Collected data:
(** Processes an instruction *)
Definition process_pool_instruction program_id accounts (instruction : StakePoolInstruction) : M unit :=
  match instruction with
  | Initialize init => process_initialize program_id init accounts
  | CreateValidatorStakeAccount => process_create_validator_stake_account program_id accounts
  | AddValidatorStakeAccount => process_add_validator_stake_account program_id accounts
  | RemoveValidatorStakeAccount => process_remove_validator_stake_account program_id accounts
  | UpdateListBalance => process_update_list_balance program_id accounts
  | UpdatePoolBalance => process_update_pool_balance program_id accounts
  | Deposit => process_deposit program_id accounts
  | Withdraw amount => process_withdraw program_id amount accounts
  | SetStakingAuthority => process_set_staking_auth program_id accounts
  | SetOwner => process_set_owner program_id accounts
  | AddLiquidity wsol_amount => process_add_liquidity program_id wsol_amount accounts
  | SellstSOL stsol_amount => process_sell_stsol program_id stsol_amount accounts
  end.
Definition pool_process program_id accounts (input : list byte) : M unit :=
  instruction ← lift (pool_instruction_deserialize input);
  process_pool_instruction program_id accounts instruction.
End PoolProcessor.
Section StakePoolLayout.
Context `{PAD : StructPadding}.
Lemma stake_pool_chunks p d :
  length <$> [ [byte_of_u8 (sp_version p)]; to_bytes (sp_owner p); [byte_of_u8 (sp_deposit_bump_seed p)];
         [byte_of_u8 (sp_withdraw_bump_seed p)]; to_bytes (sp_validator_stake_list p);
         to_bytes (sp_pool_mint p); to_bytes (sp_owner_fee_account p); to_bytes (sp_token_program_id p);
         array_to_list 5 (pool_padding p d);
         u64_to_le_bytes (sp_stake_total p); u64_to_le_bytes (sp_pool_total p);
         u64_to_le_bytes (sp_last_update_epoch p); to_raw (sp_fee p) [] ] = stake_pool_sizes.
Proof.
  rewrite !fmap_cons, fmap_nil, !length_to_bytes, !length_u64_to_le_bytes, length_array_to_list.
  by rewrite (length_to_raw (T:=Fee)).
Qed.
#[global] Program Instance StakePool_ReprCLaws : ReprCLaws StakePool := {| repr_wf := StakePool_wf |}.
Next Obligation. intros p d. by apply (length_concat_chunks _ _ (stake_pool_chunks p d)). Qed.
Next Obligation.
  intros p d rest (H1 & H2 & H3 & H4 & H5 & H6 & H7). cbn [from_raw to_raw StakePool_ReprC].
  unfold stake_pool_from_raw. rewrite take_app_length'.
  - unfold stake_pool_to_raw. rewrite array_refs_concat' by apply stake_pool_chunks.
    cbn [nth]. rewrite !u8_decode_roundtrip, !new_to_bytes, !u64_le_roundtrip by done.
    rewrite <- (app_nil_r (to_raw _ _)), fee_from_to_raw by done. by destruct p.
  - symmetry. by apply (length_concat_chunks _ _ (stake_pool_chunks p d)).
Qed.
Next Obligation.
  intros l Hl. cbn [from_raw StakePool_ReprC size_of] in *. unfold stake_pool_from_raw.
  assert (Hc : length (take STAKE_POOL_LEN l) = sum_list stake_pool_sizes).
  { rewrite length_take. change (sum_list stake_pool_sizes) with STAKE_POOL_LEN. lia. }
  apply buffer_chunks in Hc as (cs & -> & Hs). rewrite array_refs_concat' by done.
  destruct_chunks cs Hs. cbn [nth].
  assert (Hf : Fee_wf (from_raw c11)) by exact (from_raw_wf (T:=Fee) c11 (Nat.eq_le_incl _ _ (eq_sym E11))).
  unfold StakePool_wf; cbn -[le_decode from_raw]. split_and!; auto using u8_bytes_range, le_decode_u64; apply Hf.
Qed.
End StakePoolLayout.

Task requirements:
Write out each line above that contains the word "done".

Result for this exercise:
    cbn [nth]. rewrite !u8_decode_roundtrip, !new_to_bytes, !u64_le_roundtrip by done.
    rewrite <- (app_nil_r (to_raw _ _)), fee_from_to_raw by done. by destruct p.
  apply buffer_chunks in Hc as (cs & -> & Hs). rewrite array_refs_concat' by done.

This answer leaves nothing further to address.